Un escándalo en la asignación de viviendas sociales en Alicante ha vuelto a poner sobre la mesa el problema del control de los programas sociales. El epicentro de la polémica lo ocupan cinco jóvenes de una misma familia que accedieron a pisos en el complejo Les Naus. Esta situación ha generado dudas sobre la transparencia y la equidad del proceso, así como sobre el impacto de este tipo de maniobras en el acceso a la vivienda para el resto de los vecinos de la ciudad.
Según informa El Pais, se trata de tres hermanos y dos primos, todos ellos de entre 18 y 24 años. Cada uno obtuvo una vivienda independiente en un complejo público orientado a quienes no tienen recursos para costearse una casa propia. Sin embargo, la investigación constató que muchas viviendas permanecen vacías y que una parte de los residentes figuran solo en los papeles. En algunos casos, más de una persona reside en un mismo piso, a pesar de que estos están pensados para uso individual.
Inspección y sospechas
La Policía de Alicante realizó una inspección por encargo del alcalde Luis Barcala tras recibir solicitudes de las autoridades regionales y la oposición. Durante la verificación se detectó que casi 50 registros aún no habían sido confirmados y que 26 buzones estaban llenos de correspondencia y publicidad sin abrir. Esto podría indicar que los inquilinos realmente no viven en las direcciones declaradas.

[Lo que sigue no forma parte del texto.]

(** X19: the record is saved before the page is drawn: when the fetched
    info holds a market capitalisation that is not a number (null or a
    string) and the engine returns a score, the run ends with [TypeError]
    in the header, yet both stores already hold the new record. *)
Theorem tab1_saves_before_header_fails
    (p : provider) (code now month : string) (fs : files)
    (d : stock_data) (log : list event) (info : gmap string pyval)
    (v : pyval) (score : Z) (details : list (string * detail)) :
  String.eqb code "" = false →
  fetch_stock_data p code = (Some d, log) →
  data_info d = Some info →
  info !! "marketCap" = Some v → number v = None →
  calculate_comprehensive_score (Some d) = Ok (score, details) →
  tab1 p true code now month fs =
    (save_history code (data_company_name d) score details now month fs,
     log, Uncaught (Builtin TypeError)).
Proof.
  intros Hcode Hfetch Hinfo Hcap Hnum Hscore.
  unfold tab1. rewrite Hcode, Hfetch, Hscore. cbn [andb negb].
  unfold render_report. rewrite Hinfo.
  unfold header_metrics, market_cap_metric, info_get_or_0.
  rewrite Hcap. destruct v; try discriminate; reflexivity.
Qed.

Lemma tab1_saves_before_header_fails_witness :
  ∃ fs' log,
    tab1 null_cap_provider true "7203" "2024-05-01 09:00:00" "2024-05"
         (Files None None) = (fs', log, Uncaught (Builtin TypeError)) ∧
    length (load_history fs') = 1%nat.
Proof.
  eexists _, _. split.
  - apply (tab1_saves_before_header_fails null_cap_provider "7203" _ _ _
             (StockData (synthetic_name "7203") (Some null_market_cap) one_bar)
             _ null_market_cap VNone 0);
      [reflexivity | reflexivity | reflexivity | reflexivity | reflexivity |].
    vm_compute. reflexivity.
  - reflexivity.
Defined.

(** X20: when the tab shows a report, its score lies between 0 and 100 and
    carries the comment and gauge colour of that score, the record with
    that score, the code and the company name is the last of the history
    and an entry of the month's ranking, and the pie chart either adds up to
    the score or is the empty chart of the fallback score 50. *)
Theorem tab1_report_consistent
    (p : provider) (analyze_button : bool) (code now month : string)
    (fs fs' : files) (log : list event) (r : report) :
  tab1 p analyze_button code now month fs = (fs', log, Shown r) →
  0 ≤ report_score r ≤ 100 ∧
  report_verdict r = verdict_of (report_score r) ∧
  report_gauge_color r = gauge_color (report_score r) ∧
  (∃ details,
     let e := Entry code (report_company_name r) (report_score r) details now in
     last (load_history fs') = Some e ∧
     e ∈ load_monthly_ranking month fs') ∧
  (foldr Z.add 0 (pie_values (report_pie r)) = report_score r ∨
   report_score r = 50 ∧ report_pie r = Pie [] [] []).
Proof.
  unfold tab1.
  destruct (analyze_button && negb (String.eqb code "")).
  2: { destruct (negb (negb (String.eqb code "")) && analyze_button);
       discriminate. }
  destruct (fetch_stock_data p code) as [[d|] log0]; [| discriminate].
  destruct (calculate_comprehensive_score (Some d))
    as [[score details]|e] eqn:Hscore; [| discriminate].
  unfold render_report.
  destruct (data_info d) as [info|] eqn:Hinfo; [| discriminate].
  destruct (header_metrics info) as [metrics|]; [| discriminate].
  destruct (create_score_pie_chart details) as [chart|] eqn:Hpie;
    [| discriminate].
  destruct (detail_cards details) as [cards|]; [| discriminate].
  cbn [lift]. intros [= <- <- <-]. cbn [report_score report_verdict
    report_gauge_color report_company_name report_pie].
  split; [by eapply calculate_total_range |].
  split; [reflexivity |]. split; [reflexivity |]. split.
  - exists details. cbn zeta. split.
    + apply (load_history_save_last fs
               (Analysis code (data_company_name d) score details now month)).
    + unfold save_history. rewrite update_monthly_ranking_perm.
      apply elem_of_app. right. by apply list_elem_of_singleton.
  - unfold calculate_comprehensive_score in Hscore. rewrite Hinfo in Hscore.
    destruct (decide (info = ∅)).
    + right. injection Hscore as <- <-. cbn in Hpie.
      by injection Hpie as <-.
    + left.
      destruct (breakdown_items_shape info score details Hscore)
        as (items & -> & -> & Htiers).
      unfold tiers in Htiers.
      repeat match goal with
             | H : Forall2 _ (_ :: _) _ |- _ =>
               apply Forall2_cons_inv_l in H as (? & ? & ? & H & ->)
             | H : Forall2 _ [] _ |- _ => apply Forall2_nil_inv_l in H as ->
             end.
      cbn in Hpie. by injection Hpie as <-.
Qed.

Se prestó especial atención a la edad de los beneficiarios de los pisos. Las autoridades se interesaron por cómo jóvenes lograron superar la selección, dado que el programa está dirigido a quienes realmente necesitan apoyo. Surgieron sospechas de que se utilizaron diversas estrategias para eludir los requisitos de ingresos, incluida la división de familias en unidades domésticas separadas.
Vínculos con funcionarios
El problema resultó ser más amplio que un caso aislado. En el informe policial se señala que entre los beneficiarios de las viviendas figuran personas relacionadas con el ayuntamiento y el departamento de urbanismo. En particular, la exjefa de urbanismo y la exresponsable del departamento de contratación municipal también se cuentan entre quienes recibieron pisos. Tras hacerse público el asunto, ambas funcionarias dimitieron.
De las 140 viviendas del complejo Les Naus, 89 están ocupadas por un solo residente, algo inusual para este tipo de proyectos. En 20 apartamentos vive más de una persona, mientras que en 46 no hay nadie registrado. Esto infringe la norma que exige que la vivienda se convierta en residencia principal en un plazo de seis meses tras completar la documentación.
Reacción y consecuencias
La oposición culpó al alcalde Barcala de falta de control y de vulnerar el derecho de los habitantes de Alicante a una vivienda asequible. Las autoridades prometieron investigar el caso y tomar medidas para que no vuelva a repetirse. Actualmente, la información recabada se ha remitido al departamento regional de política de vivienda para futuras decisiones.
Los escándalos en torno a la asignación de viviendas sociales en España no son algo nuevo. En los últimos años, en distintas regiones del país han salido a la luz casos de registros ficticios, adjudicación de pisos por contactos y diversas irregularidades en la selección de candidatos. Este tipo de situaciones genera un fuerte impacto en la opinión pública y suele llevar a la revisión de los criterios para la distribución de vivienda, así como al endurecimiento del control sobre la aplicación de los programas sociales.